Gostava de meninas que chamava padrão, “patyzinhas”. Movia-se no campo social por estereótipos – imagens que pudesse servir de molde, o que rapidamente confirmava sua inadequação. Ademais, cursava a terceira universidade, perturbada pela incerteza de qual decisão: buscava uma resposta. O tratamento anterior, no afã terapêutico, a estimulava a se socializar e, assim, jogava-a na trama social que exatamente a frustrava e desafiava.
Suas primeiras sessões foram marcadas por esse senso de urgência de pertencimento e incertezas profissionais, mas pequenos traços de singularidade chamavam atenção: desenhava frequentemente, copiando outra imagem e muitas vezes isso a acalmava, ainda que com limites. “Tem hora que desenhar me consome muito”. Não suporta desenhar com defeitos, gasta horas e dias na mesma imagem, tentando fazê-la sem falhas. O analista provoca que suporte alguma incompletude.
Começa a dizer mais de seu fazer cotidiano, o tratamento continuamente esvaziando a dimensão de uma resposta contundente diante dos imperativos. Eventualmente, começam a surgir relatos na sua história de ligação com o masculino, como na infância pedia a mãe para lhe comprar apenas roupas do setor de meninos. A mãe não consente. Aponto que há ali um interesse próprio, anterior a esses deveres. Na sessão seguinte vem de cabelo cortado, curto. Um fazer com o corpo que começa a escrever uma forma de se apresentar ao outro pela via do que não era esperado. Ao invés de dizer das meninas que gostaria de conhecer, fala da imagem que quer construir de si: lê livros feministas, problematiza o lugar da mulher na relação com os homens, faz desenhos abstratos, “da própria cabeça”; começa a aparecer um fazer que prescinde do pensar.
Recentemente, inaugura o questionamento da transexualidade e anuncia: quero ser um cara. Digo apenas que não seja um cara qualquer. Veste as roupas que a mãe lhe negara e se aventura na mudança de nome. Chamar-se no masculino instaura uma regulação inexistente antes no campo do afeto e da experiência de si. “Sou mais eu”.
Laerte, no filme, diz de uma experiência inaugural, um júbilo, quando na sua transição tira todos os pelos da perna e, ao se deparar com a pele lisa, surpreende-se: inicia ali a construção de si. Assim como no corte de cabelo de C., a retirada de algo escreve um contorno do corpo.
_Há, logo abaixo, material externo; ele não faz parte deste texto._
(** ** Runs of the properties of riemannian_metric.py *)

(** One vector against the two vectors of the basis, at two base
    points: the two coordinates of the vector. *)
Lemma inner_product_broadcasting_witness :
  let tangent_vec_a := RiemannianMetric.A2 [qv [3; 7]%Q] in
  let tangent_vec_b := RiemannianMetric.A2 [qv [1; 0]%Q; qv [0; 1]%Q] in
  let base_point := RiemannianMetric.A2 [qv [0; 0]%Q; qv [1; 1]%Q] in
  exists r,
    RiemannianMetric.inner_product euclidean_metric tangent_vec_a tangent_vec_b
      base_point = Ok r /\
    r = map (fun n =>
               [RiemannianMetric.quadratic_form 2
                  (RiemannianMetric.broadcast_get [qv [3; 7]%Q] [] n)
                  (RiemannianMetric.broadcast_get [identity 2; identity 2] [] n)
                  (RiemannianMetric.broadcast_get
                     [qv [1; 0]%Q; qv [0; 1]%Q] [] n)])
            [0; 1] /\
    map (map this) r = [[3]; [7]]%Q.
Proof.
  intros tangent_vec_a tangent_vec_b base_point.
  destruct (inner_product_broadcasting euclidean_metric
              tangent_vec_a tangent_vec_b base_point) as (Hrun & _ & Hvalue).
  destruct Hrun as (r & Hr & _).
  exists r. split; [exact Hr |].
  assert (Hshape_a :
    Forall (fun u : list Qc => List.length u = 2)
           (RiemannianMetric.to_ndarray2 tangent_vec_a))
    by (repeat constructor).
  assert (Hshape_b :
    Forall (fun v : list Qc => List.length v = 2)
           (RiemannianMetric.to_ndarray2 tangent_vec_b))
    by (repeat constructor).
  assert (Hshape_m :
    Forall (fun m : list (list Qc) =>
              List.length m = 2 /\ List.length (hd [] m) = 2)
           (RiemannianMetric.to_ndarray3
              (RiemannianMetric.inner_product_matrix euclidean_metric
                 base_point)))
    by (repeat constructor).
  pose proof (Hvalue 2 r Hshape_a Hshape_b Hshape_m Hr) as Hval.
  split; [exact Hval |].
  rewrite Hval. vm_compute. reflexivity.
Defined.

(** From the origin to the point [(3, 4)] of the plane: the squared
    distance is [25] and the distance [5]. *)
Lemma squared_dist_and_dist_witness :
  let point_a := RiemannianMetric.A1 (qv [0; 0]%Q) in
  let point_b := RiemannianMetric.A1 (qv [3; 4]%Q) in
  exists sq_dist,
    fst (RiemannianMetric.squared_dist euclidean_metric point_a point_b []) =
      Ok sq_dist /\
    map (map this) sq_dist = [[25]]%Q /\
    fst (RiemannianMetric.dist euclidean_metric point_a point_b []) =
      Ok (map (map fsqrt) sq_dist) /\
    map (map this) (map (map fsqrt) sq_dist) = [[5]]%Q.
Proof.
  intros point_a point_b.
  destruct (squared_dist_and_dist euclidean_metric point_a point_b [])
    as (_ & Hdist & _ & _).
  assert (Hval :
    map (map this)
        match
          fst (RiemannianMetric.squared_dist euclidean_metric point_a point_b [])
        with
        | Ok sq_dist => sq_dist
        | Raise _ => []
        end = [[25]]%Q) by (vm_compute; reflexivity).
  assert (Hroot :
    map (map this)
        match
          fst (RiemannianMetric.squared_dist euclidean_metric point_a point_b [])
        with
        | Ok sq_dist => map (map fsqrt) sq_dist
        | Raise _ => []
        end = [[5]]%Q) by (vm_compute; reflexivity).
  destruct (fst (RiemannianMetric.squared_dist euclidean_metric
                   point_a point_b [])) as [sq_dist | e] eqn:Hrun.
  - exists sq_dist. split; [reflexivity |].
    split; [exact Hval |].
    split; [exact (Hdist sq_dist eq_refl) | exact Hroot].
  - discriminate Hval.
Defined.


Lemma diameter_maximum_of_pairs_witness :
  exists d,
    fst (RiemannianMetric.diameter euclidean_metric
           [qv [0; 0]%Q; qv [3; 4]%Q; qv [6; 8]%Q] []) = Ok d /\
    this d = 10%Q.
Proof.
  destruct (diameter_maximum_of_pairs euclidean_metric
              Qc_maximum_assoc Qc_sqrt_nonneg euclidean_log_vectorized
              (fun p q => eq_refl) (fun p => eq_refl)
              [qv [0; 0]%Q; qv [3; 4]%Q; qv [6; 8]%Q] []) as [Hrun _].
  rewrite Hrun. eexists. split; [reflexivity | vm_compute; reflexivity].
Defined.

(** ** Where the code departs from the wording of the spec *)

(** C3: on the line, from [0] to the end point [1] with the initial
    tangent vector [5], the shooting vector is [1] and [allclose] fails.
    [Connection.geodesic] raises the [RuntimeError] whose message says
    "too far"; [RiemannianMetric.geodesic] fails a bare assertion
    instead, which is neither that error nor any [RuntimeError]. *)
Theorem metric_geodesic_fails_assertion :
  let initial_point := RiemannianMetric.A1 (qv [0]%Q) in
  let end_point := RiemannianMetric.A1 (qv [1]%Q) in
  let initial_tangent_vec := RiemannianMetric.A1 (qv [5]%Q) in
  map (map this)
      (RiemannianMetric.log euclidean_metric end_point initial_point) =
    [[1]]%Q /\
  RiemannianMetric.allclose_arr
    (RiemannianMetric.log euclidean_metric end_point initial_point)
    initial_tangent_vec = Ok false /\
  fst (RiemannianMetric.geodesic euclidean_metric initial_point
         (Some end_point) (Some initial_tangent_vec) []) =
    Raise AssertionError /\
  (forall msg,
      fst (RiemannianMetric.geodesic euclidean_metric initial_point
             (Some end_point) (Some initial_tangent_vec) []) <>
      Raise (RuntimeError msg)) /\
  allclose (Connection.log flat_connection (qv [1]%Q) (qv [0]%Q))
           (qv [5]%Q) = false /\
  Connection.geodesic flat_connection (qv [0]%Q) (Some (qv [1]%Q))
    (Some (qv [5]%Q)) =
    Raise (RuntimeError
      "The shooting tangent vector is too far from the input initial tangent vector.").
Proof.
  cbv zeta.
  split; [vm_compute; reflexivity |].
  split; [vm_compute; reflexivity |].
  assert (H : fst (RiemannianMetric.geodesic euclidean_metric
                     (RiemannianMetric.A1 (qv [0]%Q))
                     (Some (RiemannianMetric.A1 (qv [1]%Q)))
                     (Some (RiemannianMetric.A1 (qv [5]%Q))) []) =
              Raise AssertionError) by reflexivity.
  split; [exact H |].
  split; [intros msg; rewrite H; discriminate |].
  split; [vm_compute; reflexivity | reflexivity].
Qed.

(** One operand of batch size one does not make [inner_product]
    succeed: batch sizes one, three and two raise. *)
Lemma inner_product_size_one_not_enough :
  let tangent_vec_a := RiemannianMetric.A2 [qv [1]%Q] in
  let tangent_vec_b := RiemannianMetric.A2 [qv [1]%Q; qv [2]%Q; qv [3]%Q] in
  let base_point := RiemannianMetric.A2 [qv [0]%Q; qv [0]%Q] in
  List.length (RiemannianMetric.to_ndarray2 tangent_vec_a) = 1 /\
  List.length (RiemannianMetric.to_ndarray2 tangent_vec_b) = 3 /\
  List.length (RiemannianMetric.to_ndarray3
                 (RiemannianMetric.inner_product_matrix euclidean_metric
                    base_point)) = 2 /\
  RiemannianMetric.inner_product euclidean_metric tangent_vec_a tangent_vec_b
    base_point = Raise (ValueError "Shape mismatch for einsum.").
Proof. repeat split. Qed.

(** C7: for the batch of the one point [1] of the line and
    [init_points] holding the point [2], [adaptive_gradientdescent_mean]
    returns [2], the first of [init_points], and not the single point of
    the batch; it calls nothing.  [mean] returns the single point, and so
    does [adaptive_gradientdescent_mean] without [init_points]. *)
Theorem adaptive_mean_returns_init_point :
  RiemannianMetric.adaptive_gradientdescent_mean euclidean_metric
    [qv [1]%Q] None 32 (Q2Qc (1 # 1000000000000)) [qv [2]%Q] [] =
    (Ok [qv [2]%Q], []) /\
  RiemannianMetric.adaptive_gradientdescent_mean euclidean_metric
    [qv [1]%Q] None 32 (Q2Qc (1 # 1000000000000)) [] [] =
    (Ok [qv [1]%Q], []) /\
  RiemannianMetric.mean euclidean_metric (RiemannianMetric.A2 [qv [1]%Q])
    None 32 (Q2Qc (1 # 1000000000000)) [] = (Ok [qv [1]%Q], []) /\
  [qv [2]%Q] <> [qv [1]%Q].
Proof.
  split; [reflexivity |]. split; [reflexivity |]. split; [reflexivity |].
  intros H. apply (f_equal (map (map this))) in H.
  vm_compute in H. discriminate.
Qed.


End RationalFacts.

(** * The ladder schemes on a flat connection *)

Section FlatLadder.
Context {B : Backend}.
Variable self : Connection.t.
Hypothesis Fring :
  ring_theory f0 f1 fadd fmul (fun x y => fadd x (fopp y)) fopp (@eq F).
Hypothesis exp_flat : forall v p, Connection.exp self v p = vec_add p v.
Hypothesis log_flat : forall q p, Connection.log self q p = vec_sub q p.
Hypothesis half : forall x : F,
  fadd (fmul (fdiv (of_Q 1) (of_Q 2)) x) (fmul (fdiv (of_Q 1) (of_Q 2)) x) = x.
Hypothesis minus_one : of_Q (-1) = fopp (of_Q 1).

Add Ring F_ring_flat : Fring.

Import Connection.

Lemma length_vec_add (u v : vec) :
  List.length u = List.length v -> List.length (vec_add u v) = List.length u.
Proof.
  intros H. unfold vec_add. rewrite length_map, length_combine. lia.
Qed.

Lemma pole_reflection_scalar (bp np w : F) :
  let h := fdiv (of_Q 1) (of_Q 2) in
  let mid := fadd bp (fmul h (fadd np (fopp bp))) in
  fadd mid (fopp (fadd (fadd bp w) (fopp mid))) = fadd np (fopp w).
Proof.
  cbv zeta. set (h := fdiv (of_Q 1) (of_Q 2)). set (x := fadd np (fopp bp)).
  transitivity (fadd (fadd bp (fadd (fmul h x) (fmul h x))) (fopp w)); [ring |].
  fold h in half. rewrite (half x). unfold x. ring.
Qed.

Lemma schild_reflection_scalar (bp np w : F) :
  let h := fdiv (of_Q 1) (of_Q 2) in
  let bs := fadd bp w in
  let mid := fadd bs (fmul h (fadd np (fopp bs))) in
  fadd mid (fopp (fadd bp (fopp mid))) = fadd np w.
Proof.
  cbv zeta. set (h := fdiv (of_Q 1) (of_Q 2)).
  set (x := fadd np (fopp (fadd bp w))).
  transitivity (fadd (fadd (fadd bp w) (fadd (fmul h x) (fmul h x))) w);
    [ring |].
  fold h in half. rewrite (half x). unfold x. ring.
Qed.

Lemma pole_reflection (bp np w : vec) :
  List.length bp = List.length np -> List.length np = List.length w ->
  let mid :=
    vec_add bp (scale_l (fdiv (of_Q 1) (of_Q 2)) (vec_sub np bp)) in
  vec_add mid (vneg (vec_sub (vec_add bp w) mid)) = vec_add np (vneg w).
Proof.
  revert np w; induction bp as [| b bp IH]; intros [| n np] [| x w] H1 H2;
    cbn in H1, H2; try discriminate; [reflexivity |].
  cbn. f_equal.
  - apply pole_reflection_scalar.
  - apply IH; lia.
Qed.

Lemma schild_reflection (bp np w : vec) :
  List.length bp = List.length np -> List.length np = List.length w ->
  let bs := vec_add bp w in
  let mid :=
    vec_add bs (scale_l (fdiv (of_Q 1) (of_Q 2)) (vec_sub np bs)) in
  vec_add mid (vneg (vec_sub bp mid)) = vec_add np w.
Proof.
  revert np w; induction bp as [| b bp IH]; intros [| n np] [| x w] H1 H2;
    cbn in H1, H2; try discriminate; [reflexivity |].
  cbn. f_equal.
  - apply schild_reflection_scalar.
  - apply IH; lia.
Qed.

Lemma vneg_involutive (w : vec) : vneg (vneg w) = w.
Proof.
  unfold vneg. rewrite map_map.
  rewrite (map_ext _ (fun x => x)); [apply map_id | intros x; ring].
Qed.

Lemma length_vneg (w : vec) : List.length (vneg w) = List.length w.
Proof. apply length_map. Qed.

Lemma vec_sub_add_cancel (c w : vec) :
  List.length c = List.length w -> vec_sub (vec_add c w) c = w.
Proof.
  revert w; induction c as [| a c IH]; intros [| x w] H; cbn in H;
    try discriminate; [reflexivity |].
  cbn. f_equal; [ring | apply IH; lia].
Qed.

Lemma pole_ladder_step_flat (bp np w : vec) rg s :
  List.length bp = List.length np -> List.length np = List.length w ->
  _pole_ladder_step self bp np (vec_add bp w) rg = Ok s ->
  step_end_point s = vec_add np (vneg w).
Proof.
  intros H1 H2. unfold _pole_ladder_step. rewrite !exp_flat, !log_flat.
  rewrite (pole_reflection bp np w H1 H2).
  destruct rg; cbn; intros H; injection H as <-; reflexivity.
Qed.

Lemma schild_ladder_step_flat (bp np w : vec) rg s :
  List.length bp = List.length np -> List.length np = List.length w ->
  _schild_ladder_step self bp np (vec_add bp w) rg = Ok s ->
  step_end_point s = vec_add np w.
Proof.
  intros H1 H2. unfold _schild_ladder_step. rewrite !exp_flat, !log_flat.
  rewrite (schild_reflection bp np w H1 H2).
  destruct rg; cbn; intros H; injection H as <-; reflexivity.
Qed.

Lemma rung_loop_flat single_step (f : vec -> vec)
    (base_point direction : vec) n_rungs rg :
  (forall w, List.length (f w) = List.length w) ->
  (forall bp np w s,
      List.length bp = List.length np -> List.length np = List.length w ->
      single_step bp np (vec_add bp w) rg = Ok s ->
      step_end_point s = vec_add np (f w)) ->
  List.length base_point = List.length direction ->
  forall l st st' w,
    List.length (current_point st) = List.length base_point ->
    List.length w = List.length base_point ->
    base_shoot st = vec_add (current_point st) w ->
    rung_loop self single_step base_point direction n_rungs rg l st = Ok st' ->
    base_shoot st' = vec_add (current_point st') (Nat.iter (List.length l) f w) /\
    List.length (current_point st') = List.length base_point.
Proof.
  intros Hf Hstep Hdir.
  induction l as [| i l IH]; intros st st' w Hcur Hw Hshoot Hrun.
  - cbn in Hrun. injection Hrun as <-. cbn. auto.
  - cbn [rung_loop] in Hrun. unfold rung_body in Hrun.
    rewrite Hshoot in Hrun.
    set (next_point := exp self (scale_l (fdiv (of_Z (i + 1)) (of_Z n_rungs))
                                  direction) base_point) in *.
    assert (Hnext : List.length next_point = List.length base_point).
    { unfold next_point. rewrite exp_flat. apply length_vec_add.
      unfold scale_l. rewrite length_map. exact Hdir. }
    destruct (single_step (current_point st) next_point
                (vec_add (current_point st) w) rg) as [s | e] eqn:Es;
      cbn [rbind] in Hrun; [| discriminate].
    apply Hstep in Es; [| lia | lia].
    apply (IH _ _ (f w)) in Hrun; cbn; try assumption.
    + destruct Hrun as [Hr Hl]. split; [| exact Hl].
      rewrite Hr. f_equal. clear. induction (List.length l) as [| k IHk];
        [reflexivity |]. cbn. rewrite <- IHk. reflexivity.
    + rewrite Hf. exact Hw.
Qed.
Na última lição de seu seminário sobre o Sinthoma, Lacan anuncia: “Uma escrita é, portanto, um fazer que dá suporte ao pensamento” [1]. É uma lição dedicada à escrita do ego em Joyce. Não é uma escrita que visa à comunicação; antes a obra de Joyce opera na colocação em jogo do enigma e não do sentido: é antes um fazer com a língua que operar com a linguagem. A privilegiar o enigma, Lacan privilegia a enunciação, visto que “a enunciação é o enigma elevado à potência de escrita”[2]. É nessa direção que Miller (2012)[3] esclarece que é preciso operar com o equívoco em oposição ao unívoco do sentido que é compartilhado.
O analista sustenta, nesse processo, uma operação que trabalha o enigma não entendido como “o que isso quer dizer?”, mas sim “como isso pode ser dito”. Laerte e C. reivindicam a possibilidade de se dar um nome ao corpo para além do universal do que significa ser homem ou mulher. A operação analítica promove uma nomeação do gozo, produzindo o S1 sozinho. Contudo, este só pode ganhar a potência de escritura na medida em que é promovido à uma enunciação a ser captada pelo discurso analítico, captação feita pela presença do analista em sua função de letra.